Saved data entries
*****
Lemma publish_phased g : phased (publish g).
Proof.
  destruct (services_emit g) as (Hw & Hb & Hr & Hs & Hm & Hi).
  unfold publish, createOrUpdateServices, setService.
  repeat first
    [ apply updateGaleraStatus_phased
    | apply phased_bind; [|intros ?]
    | match goal with |- phased (match ?x with _ => _ end) => destruct x end
    | solve [apply phased_quiet; [keeps_tac|first [by apply service_quiet|eauto 3 with emits]]]
    | solve [apply phased_quiet; [keeps_tac|
        apply emitsS_lift; unfold CreateOrUpdateGaleraPDB; emits_controls]] ].
Qed.

(** Computations that write no status satisfy any condition on written ones. *)
Lemma writes_quiet {A} P (m : M A) : emits (λ e, ¬ is_statusUpdate e) m → emits (writes P) m.
Proof. intros Hm. eapply emits_impl; [exact Hm|]. intros []; cbn; tauto. Qed.
End status.

Section SyncGalera.
Context `{GaleraPodControlLaws} `{PodUtil} `{RetryLaws} `{RevisionLib} `{Regexp}.
Context (gc : defaultGaleraControl) (gucc : realGaleraUpgradeConfigControl).

(** What applying a revision keeps of a Galera *)
Definition same_object (g g' : Galera) : Prop :=
  g'.(g_Status) = g.(g_Status) ∧ g'.(g_DeletionTimestamp) = g.(g_DeletionTimestamp) ∧
  wants_restore g' = wants_restore g ∧ g'.(g_Namespace) = g.(g_Namespace) ∧
  g'.(g_Name) = g.(g_Name).

Lemma ApplyRevision_frame g cr g' : ApplyRevision g cr = Ok g' → same_object g g'.
Proof.
  unfold ApplyRevision. destruct (patchedSections (cr_Data cr)) as [[pod claim]|e]; [|done].
  by intros [= <-].
Qed.

(** The calls on the history *)
Definition ev_revision (e : event) : Prop :=
  match e with
  | EvRevisionList | EvRevisionCreate _ | EvRevisionUpdate _ _ | EvRevisionDelete _ _ => True
  | _ => False
  end.

Lemma getGaleraRevisions_emits g l : emits ev_revision (getGaleraRevisions g l).
Proof. unfold getGaleraRevisions, revisionUpdate, revisionCreate. emits_controls; auto. Qed.

Lemma truncateHistory_emits g pods l cur next : emits ev_revision (truncateHistory g pods l cur next).
Proof.
  unfold truncateHistory. case_decide; [apply emits_ret|]. apply emits_bind; [apply emits_pure|].
  intros l'. induction l' as [|[] ? IH]; cbn [deleteRevisions]; unfold revisionDelete; emits_controls;
    auto.
Qed.

Lemma ListRevisions_emits g : emits ev_revision (ListRevisions g).
Proof. unfold ListRevisions, revisionList. emits_controls. Qed.

Lemma history_emits {A} (P : event → Prop) (m : M A) :
  (∀ e, ev_revision e → P e) → emits ev_revision m → emits P m.
Proof. intros HP Hm. by eapply emits_impl. Qed.
(** C19: what the counters of the operator mean.  A reconciliation counts one thing at most: a
    creation, for a cluster that has no phase yet; a deletion, for one that is being deleted;
    a failure or a modification, for one that is created, restored, saved or running; and
    when it counts a failure it ends with an error and records nothing, so that the
    next one finds the same cluster and may count the failure again.  Whatever the
    reconciliations so far, and whatever the cluster answered, no counter has gone down, the
    gauge of the clusters is what was created, less what was deleted and what failed, and
    what is changed is a counter that is registered, and goes down only if it is a gauge. *)
Theorem counters_agree (t : history) :
  operates t →
  (∀ g pods claims env h, let '(o, t) := SyncGalera gc gucc g pods claims env h in
     ∃ c, may_count g.(g_DeletionTimestamp) g.(g_Status).(st_Phase) c ∧ increments t = effect c ∧
       (c = CFailed → is_ok o = false ∧ Forall (λ e, ¬ is_statusUpdate e) t)) ∧
  value "total" t = value "created" t - value "deleted" t - value "failed" t ∧
  0 <= value "created" t ∧ 0 <= value "deleted" t ∧ 0 <= value "failed" t ∧ 0 <= value "modified" t ∧
  Forall (λ nd, ∃ m, counterOf (fst nd) = Some m ∧ m ∈ registered ∧ (snd nd < 0 → m.(opt_gauge) = true))
    (increments t).
Proof.
  intros Ht. split; [intros; apply SyncGalera_counts|].
  induction Ht as [|t g pods claims env h Ht (E & E1 & E2 & E3 & E4 & HF)]; [by split_and!|].
  pose proof (SyncGalera_counts g pods claims env h) as Hc.
  destruct (SyncGalera gc gucc g pods claims env h) as [o t']. destruct Hc as (c & _ & Ec & _). cbn [snd].
  assert (Hv : ∀ name, value name t' = sum name (effect c)) by (intros; unfold value; by rewrite Ec).
  rewrite !value_app, !Hv, increments_app, Ec, Forall_app.
  destruct (effect_sums c) as (S1 & S2 & S3 & S4 & S5). split_and!; try lia; [done|].
  destruct c; cbn; repeat apply Forall_cons_2; try apply Forall_nil_2; cbn; eexists; (split; [reflexivity|]);
    (split; [unfold registered; set_solver|by intros; first [reflexivity|lia]]).
Qed.

(** Each reconciliation of a cluster that is being deleted counts a deletion, so that the
    gauge goes down as many times as it is reconciled. *)
Theorem deletion_counted_again (g : Galera) (pods : list Pod) (claims : list PersistentVolumeClaim)
    (env : Env) (h t : history) :
  g.(g_DeletionTimestamp) = true → SyncGalera gc gucc g pods claims env h = (Ok tt, t) →
  increments t = effect CDeleted.
Proof.
  intros Hd E. pose proof (SyncGalera_counts g pods claims env h) as Hc. rewrite E in Hc.
  destruct Hc as (c & Hm & Ec & _). rewrite Hd in Hm. rewrite Ec. enough (increments t ≠ []) as Hne.
  { destruct c; cbn in Hm, Ec; try done; by destruct Hm. }
  clear c Hm Ec. unfold SyncGalera in E.
  apply bind_ok_inv in E as (? & ? & ? & _ & E & ->).
  apply bind_ok_inv in E as ([[? ?] ?] & ? & ? & _ & E & ->).
  apply bind_ok_inv in E as (cg & ? & ? & E1 & E & ->).
  apply bind_ok_inv in E as (? & ? & ? & _ & E & ->).
  apply bind_ok_inv in E as (st & t5 & ? & E5 & _ & ->).
  injection E1 as E1 _. apply ApplyRevision_frame in E1 as (_ & Hd' & _). rewrite Hd in Hd'.
  apply (f_equal snd) in E5. cbn [snd] in E5. subst t5.
  rewrite !increments_app, (syncGalera_deleted_counted _ _ _ _ _ _ _ _ _ Hd').
  intros (_ & (_ & (_ & (_ & (? & _)%app_eq_nil)%app_eq_nil)%app_eq_nil)%app_eq_nil)%app_eq_nil. done.
Qed.
End counts.
End Metrics.

Import Metrics.

(** ** Examples *)

#[local] Existing Instances RetryLib_steps RetryLaws_steps NewRealGaleraPodControl
  realGaleraPodControl_laws examplePodUtil constantRevisionLib exampleRegexp.

(** A cluster that runs, and whose two nodes have lost the primary component *)
Definition lost_galera : Galera :=
  mkGalera "gal" "ns" "uid" None ∅ 1 false example_spec running_status.

Definition lost_round : outcome unit * history :=
  SyncGalera example_control example_gucc lost_galera (take 2 example_pods) (take 2 example_claims) env_ok [].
*****
Above are the entries. Quote exactly the lines from the one bearing "destruct (services_emit g)" through the one bearing "phased_bind; [|intros ?]".

  destruct (services_emit g) as (Hw & Hb & Hr & Hs & Hm & Hi).
  unfold publish, createOrUpdateServices, setService.
  repeat first
    [ apply updateGaleraStatus_phased
    | apply phased_bind; [|intros ?]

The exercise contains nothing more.